[Start of section]
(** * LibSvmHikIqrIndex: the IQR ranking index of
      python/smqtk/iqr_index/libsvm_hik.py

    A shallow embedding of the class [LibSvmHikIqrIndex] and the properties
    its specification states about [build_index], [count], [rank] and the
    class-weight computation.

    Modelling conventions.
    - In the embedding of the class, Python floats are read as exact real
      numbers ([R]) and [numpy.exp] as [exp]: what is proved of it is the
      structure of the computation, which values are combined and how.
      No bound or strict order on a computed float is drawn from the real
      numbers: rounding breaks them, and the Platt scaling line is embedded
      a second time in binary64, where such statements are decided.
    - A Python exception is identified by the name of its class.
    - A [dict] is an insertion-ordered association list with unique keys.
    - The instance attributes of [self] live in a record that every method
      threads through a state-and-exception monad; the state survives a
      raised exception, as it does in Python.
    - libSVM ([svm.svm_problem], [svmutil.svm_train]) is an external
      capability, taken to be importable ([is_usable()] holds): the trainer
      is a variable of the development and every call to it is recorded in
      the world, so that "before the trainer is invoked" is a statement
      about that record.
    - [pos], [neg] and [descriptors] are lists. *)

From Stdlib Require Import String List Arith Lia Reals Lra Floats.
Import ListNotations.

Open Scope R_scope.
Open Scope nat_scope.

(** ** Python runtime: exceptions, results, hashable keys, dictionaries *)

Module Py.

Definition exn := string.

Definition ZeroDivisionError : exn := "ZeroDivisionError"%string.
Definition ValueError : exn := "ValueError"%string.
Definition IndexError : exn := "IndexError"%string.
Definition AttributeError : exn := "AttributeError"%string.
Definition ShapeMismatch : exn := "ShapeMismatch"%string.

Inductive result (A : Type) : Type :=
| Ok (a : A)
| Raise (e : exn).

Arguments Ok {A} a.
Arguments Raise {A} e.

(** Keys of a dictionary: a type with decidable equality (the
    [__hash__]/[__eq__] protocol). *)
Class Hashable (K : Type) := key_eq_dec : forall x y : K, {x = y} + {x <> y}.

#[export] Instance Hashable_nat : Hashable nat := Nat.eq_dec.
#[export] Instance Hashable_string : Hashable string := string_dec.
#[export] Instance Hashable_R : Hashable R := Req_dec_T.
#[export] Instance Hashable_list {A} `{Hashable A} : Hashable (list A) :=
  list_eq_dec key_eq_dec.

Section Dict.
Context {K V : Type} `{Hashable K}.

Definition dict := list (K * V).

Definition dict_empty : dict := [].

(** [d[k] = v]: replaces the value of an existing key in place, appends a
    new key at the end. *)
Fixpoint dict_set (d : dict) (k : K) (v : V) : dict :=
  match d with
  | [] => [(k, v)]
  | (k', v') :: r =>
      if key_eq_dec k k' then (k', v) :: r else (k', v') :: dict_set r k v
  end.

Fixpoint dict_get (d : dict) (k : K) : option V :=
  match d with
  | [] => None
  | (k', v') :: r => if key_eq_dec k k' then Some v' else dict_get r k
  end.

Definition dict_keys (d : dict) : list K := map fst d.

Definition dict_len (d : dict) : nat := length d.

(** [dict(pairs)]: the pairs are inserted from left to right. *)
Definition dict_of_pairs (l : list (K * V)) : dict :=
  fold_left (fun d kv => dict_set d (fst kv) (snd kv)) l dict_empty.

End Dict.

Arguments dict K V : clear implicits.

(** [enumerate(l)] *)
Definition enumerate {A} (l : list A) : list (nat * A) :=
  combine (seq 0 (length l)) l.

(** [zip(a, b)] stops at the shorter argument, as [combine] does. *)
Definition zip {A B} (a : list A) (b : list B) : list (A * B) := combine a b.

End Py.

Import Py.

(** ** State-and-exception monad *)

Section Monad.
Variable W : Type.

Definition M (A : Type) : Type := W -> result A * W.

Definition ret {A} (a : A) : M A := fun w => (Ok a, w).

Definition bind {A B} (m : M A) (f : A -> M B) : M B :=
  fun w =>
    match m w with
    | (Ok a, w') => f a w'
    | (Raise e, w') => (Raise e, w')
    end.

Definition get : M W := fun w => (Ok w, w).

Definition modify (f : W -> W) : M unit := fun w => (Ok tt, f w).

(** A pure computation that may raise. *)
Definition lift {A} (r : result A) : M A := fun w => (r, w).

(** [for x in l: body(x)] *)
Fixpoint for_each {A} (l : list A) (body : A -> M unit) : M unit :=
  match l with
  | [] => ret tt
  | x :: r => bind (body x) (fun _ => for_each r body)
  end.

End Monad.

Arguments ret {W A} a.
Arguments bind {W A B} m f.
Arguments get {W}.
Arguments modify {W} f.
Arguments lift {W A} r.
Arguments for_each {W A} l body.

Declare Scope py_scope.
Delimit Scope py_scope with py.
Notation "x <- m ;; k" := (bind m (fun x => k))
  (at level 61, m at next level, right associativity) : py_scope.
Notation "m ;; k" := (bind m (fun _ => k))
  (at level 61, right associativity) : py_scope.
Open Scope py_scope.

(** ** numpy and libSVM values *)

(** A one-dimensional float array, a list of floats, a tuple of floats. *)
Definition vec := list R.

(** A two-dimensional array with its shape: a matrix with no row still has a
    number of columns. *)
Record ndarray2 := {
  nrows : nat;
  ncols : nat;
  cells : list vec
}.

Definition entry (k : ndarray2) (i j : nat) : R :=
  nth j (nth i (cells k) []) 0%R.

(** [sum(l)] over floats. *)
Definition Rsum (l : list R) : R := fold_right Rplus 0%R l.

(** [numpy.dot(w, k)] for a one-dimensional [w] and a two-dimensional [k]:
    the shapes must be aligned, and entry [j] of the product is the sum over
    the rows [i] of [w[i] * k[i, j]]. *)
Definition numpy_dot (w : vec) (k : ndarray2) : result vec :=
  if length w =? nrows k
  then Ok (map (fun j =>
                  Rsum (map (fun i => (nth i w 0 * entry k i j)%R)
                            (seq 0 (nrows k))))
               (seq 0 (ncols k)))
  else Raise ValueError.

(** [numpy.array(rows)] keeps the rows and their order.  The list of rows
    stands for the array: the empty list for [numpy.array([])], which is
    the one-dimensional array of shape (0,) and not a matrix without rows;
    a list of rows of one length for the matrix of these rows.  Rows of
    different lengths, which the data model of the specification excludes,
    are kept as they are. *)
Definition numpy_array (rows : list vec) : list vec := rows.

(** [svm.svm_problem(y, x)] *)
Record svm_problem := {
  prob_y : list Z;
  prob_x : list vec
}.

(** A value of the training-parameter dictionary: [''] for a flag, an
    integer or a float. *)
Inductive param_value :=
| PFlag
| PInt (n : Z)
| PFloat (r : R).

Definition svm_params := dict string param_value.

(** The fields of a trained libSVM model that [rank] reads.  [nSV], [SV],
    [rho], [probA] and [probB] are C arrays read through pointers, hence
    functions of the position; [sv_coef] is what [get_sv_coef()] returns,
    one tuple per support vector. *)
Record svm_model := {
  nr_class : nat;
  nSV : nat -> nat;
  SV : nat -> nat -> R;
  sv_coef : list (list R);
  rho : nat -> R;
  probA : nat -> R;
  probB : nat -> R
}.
[End of section]
[Start of section]
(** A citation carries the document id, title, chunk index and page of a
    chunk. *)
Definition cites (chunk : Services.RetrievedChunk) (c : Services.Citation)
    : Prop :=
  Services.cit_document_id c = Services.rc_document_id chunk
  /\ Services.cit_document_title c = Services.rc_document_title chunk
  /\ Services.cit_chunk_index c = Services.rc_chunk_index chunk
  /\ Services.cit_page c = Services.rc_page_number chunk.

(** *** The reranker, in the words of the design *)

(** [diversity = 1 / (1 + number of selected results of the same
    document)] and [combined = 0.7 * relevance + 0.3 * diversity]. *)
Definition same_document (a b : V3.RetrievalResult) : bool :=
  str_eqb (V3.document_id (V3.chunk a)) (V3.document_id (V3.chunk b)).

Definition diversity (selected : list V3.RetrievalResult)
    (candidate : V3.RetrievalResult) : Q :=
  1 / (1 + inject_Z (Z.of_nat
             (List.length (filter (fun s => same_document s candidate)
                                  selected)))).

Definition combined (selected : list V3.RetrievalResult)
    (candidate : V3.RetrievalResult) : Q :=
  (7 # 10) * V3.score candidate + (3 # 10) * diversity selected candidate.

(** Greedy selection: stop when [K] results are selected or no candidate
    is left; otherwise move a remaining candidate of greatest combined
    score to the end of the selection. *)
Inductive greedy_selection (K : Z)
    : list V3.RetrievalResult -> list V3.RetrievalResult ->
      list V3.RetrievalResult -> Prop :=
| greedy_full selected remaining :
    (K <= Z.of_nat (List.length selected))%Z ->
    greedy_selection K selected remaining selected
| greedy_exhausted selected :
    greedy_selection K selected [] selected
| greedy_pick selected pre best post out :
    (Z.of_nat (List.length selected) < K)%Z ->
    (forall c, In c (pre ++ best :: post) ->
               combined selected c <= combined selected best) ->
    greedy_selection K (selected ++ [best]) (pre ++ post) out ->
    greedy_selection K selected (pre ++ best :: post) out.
[End of section]
## Action item
The required output is the stretch of entries above from the line containing "PInt (n : Z)" through the line containing "functions of the", reproduced exactly.

## Expected answer
| PInt (n : Z)
| PFloat (r : R).

Definition svm_params := dict string param_value.

(** The fields of a trained libSVM model that [rank] reads.  [nSV], [SV],
    [rho], [probA] and [probB] are C arrays read through pointers, hence
    functions of the position; [sv_coef] is what [get_sv_coef()] returns,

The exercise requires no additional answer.